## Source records
--- --- ---
Lemma retry_loop_spec retries :
  forall do_flip row trace g trace' row' targets g',
  loop retries do_flip row trace g = Ok (trace', row', targets, g') ->
  exists new,
    trace' = trace ++ new /\
    (forall (i : nat) a, new !! i = Some a ->
       retries !! i = Some (MsPacman.att_retry a) /\
       pass_ok self input_frames a /\
       pass_drawn self g i a /\
       MsPacman.att_do_flip a =
         do_flip && forallb (hud_clear self) (take (S i) new) /\
       (MsPacman.att_accepted a = true <->
        targets <> None /\ S i = length new)) /\
    (targets = None -> length new = length retries) /\
    (forall t, targets = Some t ->
       exists init a, new = init ++ [a] /\
         row' = MsPacman.att_inputs a /\
         MsPacman.process_targets image_read path_join self current_seq
           start_idx total_seq_len (MsPacman.att_offset_y a)
           (MsPacman.att_offset_x a) (MsPacman.att_do_flip a) = Ok t).
Proof.
  induction retries as [|retry retries IH];
    intros do_flip row trace g trace' row' targets g' Hrun.
  - cbn in Hrun. injection Hrun as <- <- <- <-.
    exists []. rewrite app_nil_r. split; [reflexivity|].
    split; [intros i a Hi; discriminate|].
    split; [reflexivity|]. intros t Ht. discriminate.
  - unfold loop in Hrun. cbn [MsPacman.retry_loop] in Hrun.
    apply bind_M_inv in Hrun as ([[oy ox] fl] & g1 & Hdraw & Hrun).
    apply bind_M_inv in Hrun as (written & g2 & Hwr & Hrun).
    apply lift_inv in Hwr as [Hwr ->].
    apply draw_offsets_inv in Hdraw.
    fold (motion_gate self retry) in Hrun.
    (* what the first pass satisfies, whatever it recorded *)
    assert (Hfirst : forall motion accepted,
      motion = (if motion_gate self retry
                then Some (MsPacmanFilter.enough_l2_movement written)
                else None) ->
      accepted = (if motion_gate self retry
                  then MsPacmanFilter.enough_l2_movement written
                  else true) ->
      let a := MsPacman.Build_Attempt retry oy ox fl written motion
                 accepted in
      pass_ok self input_frames a /\ pass_drawn self g 0 a /\
      MsPacman.att_do_flip a = do_flip && hud_clear self a).
    { intros motion accepted Hm Hacc a.
      unfold pass_ok, pass_drawn, hud_clear.
      cbn. rewrite Hwr, Hm, Hacc.
      destruct (MsPacman._crop_size self) as [[ch cw]|].
      - destruct Hdraw as (Hx & Hy & Hfl & _ & Hyr & Hxr).
        repeat split; try assumption.
        + intros ch' cw' [= <- <-] Hhud. rewrite Hfl.
          destruct (Z.gtb_spec (oy + ch) MsPacman.HUD_Y); [reflexivity|lia].
        + injection H as <- <-. lia.
        + injection H as <- <-. lia.
        + injection H as <- <-. lia.
        + injection H as <- <-. lia.
        + rewrite Hfl. destruct (_ >? _); cbn;
            rewrite ?andb_false_r, ?andb_true_r; reflexivity.
      - destruct Hdraw as (Hx & Hy & Hfl & _).
        repeat split; try assumption; try discriminate.
        rewrite Hfl, andb_true_r. reflexivity. }
    assert (Hshift : forall i a, pass_drawn self g1 i a ->
                                 pass_drawn self g (S i) a).
    { intros i a. unfold pass_drawn.
      destruct (MsPacman._crop_size self) as [[ch cw]|]; [|auto].
      destruct Hdraw as (_ & _ & _ & Hg1 & _). intros [Hx Hy].
      rewrite Hg1 in Hx, Hy.
      replace (2 * S i)%nat with (S (S (2 * i))) by lia.
      replace (S (S (2 * i)) + 1)%nat with (S (S (2 * i + 1))) by lia.
      auto. }
    assert (Haccept : forall motion,
      motion = (if motion_gate self retry
                then Some (MsPacmanFilter.enough_l2_movement written)
                else None) ->
      true = (if motion_gate self retry
              then MsPacmanFilter.enough_l2_movement written
              else true) ->
      (lift (MsPacman.process_targets image_read path_join self
               current_seq start_idx total_seq_len oy ox fl)
         ≫= (fun t : list image =>
               mret (trace ++ [MsPacman.Build_Attempt retry oy ox fl
                                 written motion true],
                     written, Some t))) g1
        = Ok (trace', row', targets, g') ->
      exists new,
        trace' = trace ++ new /\
        (forall (i : nat) a, new !! i = Some a ->
           (retry :: retries) !! i = Some (MsPacman.att_retry a) /\
           pass_ok self input_frames a /\
           pass_drawn self g i a /\
           MsPacman.att_do_flip a =
             do_flip && forallb (hud_clear self) (take (S i) new) /\
           (MsPacman.att_accepted a = true <->
            targets <> None /\ S i = length new)) /\
        (targets = None -> length new = length (retry :: retries)) /\
        (forall t, targets = Some t ->
           exists init a, new = init ++ [a] /\
             row' = MsPacman.att_inputs a /\
             MsPacman.process_targets image_read path_join self
               current_seq start_idx total_seq_len
               (MsPacman.att_offset_y a) (MsPacman.att_offset_x a)
               (MsPacman.att_do_flip a) = Ok t)).
    { intros motion Hm Hacc H.
      apply bind_M_inv in H as (t & g2 & Ht & H).
      apply lift_inv in Ht as [Ht ->].
      apply ret_M_inv in H as [[= -> -> ->] ->].
      eexists [_]. split; [reflexivity|].
      destruct (Hfirst motion true Hm Hacc) as (Hok & Hdr & Hfl).
      split; [|split; [discriminate|]].
      - intros [|i] a Hi; [|destruct i; discriminate].
        injection Hi as <-.
        split; [reflexivity|]. split; [exact Hok|].
        split; [exact Hdr|].
        split; [cbn [take forallb]; rewrite andb_true_r; exact Hfl|]. cbn.
        split; [intros _; split; [discriminate|reflexivity]|reflexivity].
      - intros t' [= <-]. exists [], (MsPacman.Build_Attempt retry oy ox
                                        fl written motion true).
        repeat split. exact Ht. }
    destruct (motion_gate self retry) eqn:Egate.
    + destruct (MsPacmanFilter.enough_l2_movement written) eqn:Emove;
        cbn [negb] in Hrun.
      * apply (Haccept _ eq_refl eq_refl Hrun).
      * apply IH in Hrun as (new & -> & Hnew & Hnone & Hsome).
        destruct (Hfirst (Some false) false eq_refl eq_refl)
          as (Hok & Hdr & Hfl).
        eexists (_ :: new). split; [rewrite <- app_assoc; reflexivity|].
        split; [|split].
        -- intros [|i] a Hi.
           ++ injection Hi as <-.
              split; [reflexivity|]. split; [exact Hok|].
              split; [exact Hdr|].
              split; [cbn [take forallb]; rewrite andb_true_r; exact Hfl|].
              cbn. split; [discriminate|].
              intros [Ht Hlen]. exfalso.
              destruct targets as [t|]; [|congruence].
              destruct (Hsome t eq_refl) as (init & a & -> & _).
              rewrite length_app in Hlen. cbn in Hlen. lia.
           ++ cbn in Hi. destruct (Hnew i a Hi)
                as (Hr & Hp & Hd & Hf & Hacc).
              split; [exact Hr|]. split; [exact Hp|].
              split; [apply Hshift, Hd|].
              split; [rewrite Hf; cbn in Hfl; rewrite Hfl;
                      cbn [take forallb]; rewrite andb_assoc; reflexivity|].
              rewrite Hacc. cbn. split; intros [Ht Hlen];
                (split; [assumption|lia]).
        -- intros Ht. cbn. f_equal. auto.
        -- intros t Ht. destruct (Hsome t Ht) as (init & a & -> & Hrest).
           eexists (_ :: init), a. split; [reflexivity|exact Hrest].
    + apply (Haccept _ eq_refl eq_refl Hrun).
Qed.
(** * Ponca: curvature estimators and the kd-tree range iterator

    A shallow embedding of

    - [Ponca/src/Fitting/curvatureEstimation.h]: the classes
      [BaseCurvatureEstimator], [NormalCovarianceCurvature] and
      [ProjectedNormalCovarianceCurvature];
    - [Ponca/src/SpatialPartitioning/KdTree/Iterator/kdTreeRangePointIterator.hpp]:
      the operators of [KdTreeRangePointIterator].

    The header declares the estimators' [init], [addNeighbor] and [finalize]
    and defines their accessors inline; the bodies of the three declared
    methods live in [curvatureEstimation.hpp], which the header includes.
    Definitions that stand for those bodies are marked as modelled from the
    specification; they compute on exact rationals, and take the eigensolver,
    the rejection predicate and the degeneracy check as parameters. *)

From Stdlib Require Import ZArith QArith Qabs Bool String List Lia Lqa.
Import ListNotations.

Local Open Scope Z_scope.

(* ================================================================== *)
(** * Scalars *)

(** The operations the estimators use on [Base::Scalar].  The accessors of
    [BaseCurvatureEstimator] need nothing else, so what is proved about them
    holds for any scalar type (float, double, an exact field ...). *)
Class ScalarOps (Scalar : Type) : Type := {
  sc_zero : Scalar;                        (* Scalar(0)            *)
  sc_two  : Scalar;                        (* the literal 2.       *)
  sc_add  : Scalar -> Scalar -> Scalar;    (* operator+            *)
  sc_mul  : Scalar -> Scalar -> Scalar;    (* operator*            *)
  sc_div  : Scalar -> Scalar -> Scalar     (* operator/            *)
}.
--- --- ---
Search the data for "with". Copy each line that has it.

      replace (2 * S i)%nat with (S (S (2 * i))) by lia.
      replace (S (S (2 * i)) + 1)%nat with (S (S (2 * i + 1))) by lia.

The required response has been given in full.